Most US and European financial services firms still consider themselves social media novices or beginners but there is a widespread expectation that there will be significant investment in this new marketing medium over the next five years.
Of 166 executives surveyed by Aite Group, 21% say that their company is a complete social media novice and does not use it at all, while a further 39% have made the first tentative steps into the medium but consider themselves beginners.
Nearly a third categorise themselves as intermediates, with just eight per cent claiming to be advanced social media users, regularly using the tools of the trade.
Currently 30% of firms still have no dedicated budget for their social media initiatives, but this is expected to fall to just 10% by 2012, with many spending between six per cent and 10% of their total marketing pot on SM initiatives.
With this level of investment, Ron Shevlin, senior analyst, Aite, says that by 2012 firms will be expecting to see concrete results from social media, with around two-thirds looking to it to increase customer retention and nearly half expecting to generate revenue off its back.
"Because the industry is still so early in the evolution of this medium, Aite Group believes that no one can be quite sure which marketing objectives best fit social media efforts.

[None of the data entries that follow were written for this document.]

Lemma abort_restores_oldest_before_image_witness :
  let s := AbortWitness.s in
  let x := AbortWitness.T in
  TransactionManager.heap s !! 100 = Some x
  /\ files_wf s
  /\ updates_of_live s (Transaction.write_set_ x)
  /\ exists s',
       TransactionManager.abort 1 100 false s = Returned tt s'
       /\ restored (Transaction.write_set_ x) s s'
       /\ files_wf s'
       /\ TransactionManager.heap s'
          = <[100 := Transaction.mk (Transaction.txn_id_ x) ABORTED (Transaction.start_ts_ x)
                                    (Transaction.prev_lsn_ x) [] [] [] []]>
              (TransactionManager.heap s)
       /\ TransactionManager.unlocked s'
          = TransactionManager.unlocked s ++ map (pair 100) (Transaction.lock_set_ x).
Proof.
  intros s x.
  assert (H1 : TransactionManager.heap s !! 100 = Some x) by reflexivity.
  assert (H2 : files_wf s).
  { intros tab h H. unfold s, AbortWitness.s in H. cbn [TransactionManager.fhs_] in H.
    apply lookup_singleton_Some in H as [_ <-]. exact abort_witness_file_wf. }
  assert (H3 : updates_of_live s (Transaction.write_set_ x)).
  { repeat constructor; exists AbortWitness.file; (split; [reflexivity | exact abort_witness_live]). }
  exact (conj H1 (conj H2 (conj H3 (abort_restores_oldest_before_image 1 s 100 x H1 H2 H3)))).
Defined.

(** Undoing one insertion of a live record. *)
Lemma undo_insert_spec (fuel : nat) (w : WriteRecord.t) (s : TransactionManager.state)
      (h : RmFileHandle) :
  WriteRecord.wtype_ w = INSERT_TUPLE ->
  TransactionManager.fhs_ s !! WriteRecord.tab_name_ w = Some h ->
  wf h -> live h (WriteRecord.rid_ w) ->
  exists h',
    TransactionManager.undo fuel w s
    = Returned tt (TransactionManager.set_fh (WriteRecord.tab_name_ w) h' s)
    /\ wf h' /\ deleted h h' (WriteRecord.rid_ w).
Proof.
  intros Hty Hh Hwf Hl. unfold TransactionManager.undo. rewrite Hty.
  pose proof (delete_record_spec (WriteRecord.rid_ w) None h Hwf
                (live_names_data_page _ _ Hl)) as H.
  destruct (Rm.delete_record _ None h) as [[] h'|e h'|x h'] eqn:Hrun; [| |contradiction].
  - exists h'. split; [now apply (on_fh_returned _ _ _ h)|]. tauto.
  - exfalso. destruct H as (_ & _ & [[_ Hn]|[(_ & _ & Hn)|(_ & _ & Hg)]] & _).
    + destruct Hl; contradiction.
    + contradiction.
    + discriminate.
Qed.

Lemma undo_inserts_spec (fuel : nat) (l : list WriteRecord.t) :
  forall s : TransactionManager.state,
    files_wf s -> inserts_of_live s l ->
    exists s',
      TransactionManager.undo_all fuel l s = Returned tt s'
      /\ same_but_files s s' /\ files_wf s' /\ removed l s s'.
Proof.
  induction l as [|w l IH]; intros s Hwf [Hnd Hall].
  - exists s. split; [reflexivity|]. split; [now destruct s|]. split; [exact Hwf|].
    intros tab h Hh. exists h. split; [exact Hh|]. split; [|reflexivity].
    intros r. cbn. rewrite elem_of_nil. tauto.
  - cbn [map] in Hnd. apply NoDup_cons in Hnd as [Hnotin Hnd].
    apply Forall_cons in Hall as [(Hty & h & Hh & Hl) Hall].
    destruct (undo_insert_spec fuel w s h Hty Hh (Hwf _ _ Hh) Hl) as (h1 & Hrun & Hwf1 & Hdel).
    set (s1 := TransactionManager.set_fh (WriteRecord.tab_name_ w) h1 s) in *.
    assert (Hwfs1 : files_wf s1).
    { intros tab h0 H0. unfold s1 in H0. cbn in H0.
      destruct (decide (WriteRecord.tab_name_ w = tab)) as [<-|Hne].
      - rewrite lookup_insert_eq in H0. now injection H0 as <-.
      - rewrite lookup_insert_ne in H0 by exact Hne. now apply (Hwf tab). }
    assert (Hall1 : inserts_of_live s1 l).
    { split; [exact Hnd|]. apply Forall_forall. intros w' Hin.
      pose proof (proj1 (Forall_forall _ _) Hall w' Hin) as (Hty' & h' & Hh' & Hl').
      split; [exact Hty'|]. unfold s1. cbn.
      destruct (decide (WriteRecord.tab_name_ w = WriteRecord.tab_name_ w')) as [E|Hne].
      - rewrite <- E, lookup_insert_eq. exists h1. split; [reflexivity|].
        rewrite <- E, Hh in Hh'. injection Hh' as <-.
        apply (del_live _ _ _ Hdel). split; [|exact Hl'].
        intros Er. apply Hnotin. apply list_elem_of_fmap. exists w'.
        split; [|exact Hin]. unfold key. now rewrite E, Er.
      - rewrite lookup_insert_ne by exact Hne. eauto. }
    destruct (IH s1 Hwfs1 Hall1) as (s' & Hrun' & Hsame & Hwf' & Hres).
    exists s'. cbn [TransactionManager.undo_all]. unfold bind. rewrite Hrun, Hrun'.
    split; [reflexivity|]. split; [|split; [exact Hwf'|]].
    + unfold same_but_files in *. rewrite Hsame. reflexivity.
    + intros tab h0 H0.
      assert (H01 : exists h01, TransactionManager.fhs_ s1 !! tab = Some h01
                      /\ (forall r, live h01 r <-> live h0 r /\ (tab, r) <> key w)
                      /\ forall r, live h01 r -> content h01 r = content h0 r).
      { unfold s1. cbn. unfold key.
        destruct (decide (WriteRecord.tab_name_ w = tab)) as [E|Hne].
        - rewrite E, lookup_insert_eq. exists h1. split; [reflexivity|].
          rewrite E, H0 in Hh. injection Hh as <-.
          split.
          + intros r. rewrite (del_live _ _ _ Hdel). split.
            * intros [Hr Hlr]. split; [exact Hlr|]. congruence.
            * intros [Hlr Hr]. split; [|exact Hlr]. congruence.
          + intros r Hr. apply (del_live _ _ _ Hdel) in Hr as [Hne Hr].
            now apply (del_frame _ _ _ Hdel).
        - rewrite lookup_insert_ne by exact Hne. exists h0. split; [exact H0|].
          split; [|reflexivity]. intros r. split; [|tauto].
          intros Hr. split; [exact Hr|]. congruence. }
      destruct H01 as (h01 & H1 & Hlive1 & Hcont1).
      destruct (Hres tab h01 H1) as (h' & H' & Hlive' & Hcont').
      exists h'. split; [exact H'|]. split.
      * intros r. rewrite Hlive', Hlive1. cbn [map]. rewrite not_elem_of_cons. tauto.
      * intros r Hr. rewrite (Hcont' r Hr). apply Hcont1. now apply Hlive'.
Qed.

What is certain is that banks can no longer ignore social media as a marketing tool," says Shevlin.
Banks that have so far flirted with the medium are beginning to invest in dedicated personnel to co-ordinate their activities. Citi, for example, is currently searching for a lawyer to oversee its initiatives, while Australia's NAB has also been hunting for a full-time marketeer to shape its use of channels such as Twitter and Facebook.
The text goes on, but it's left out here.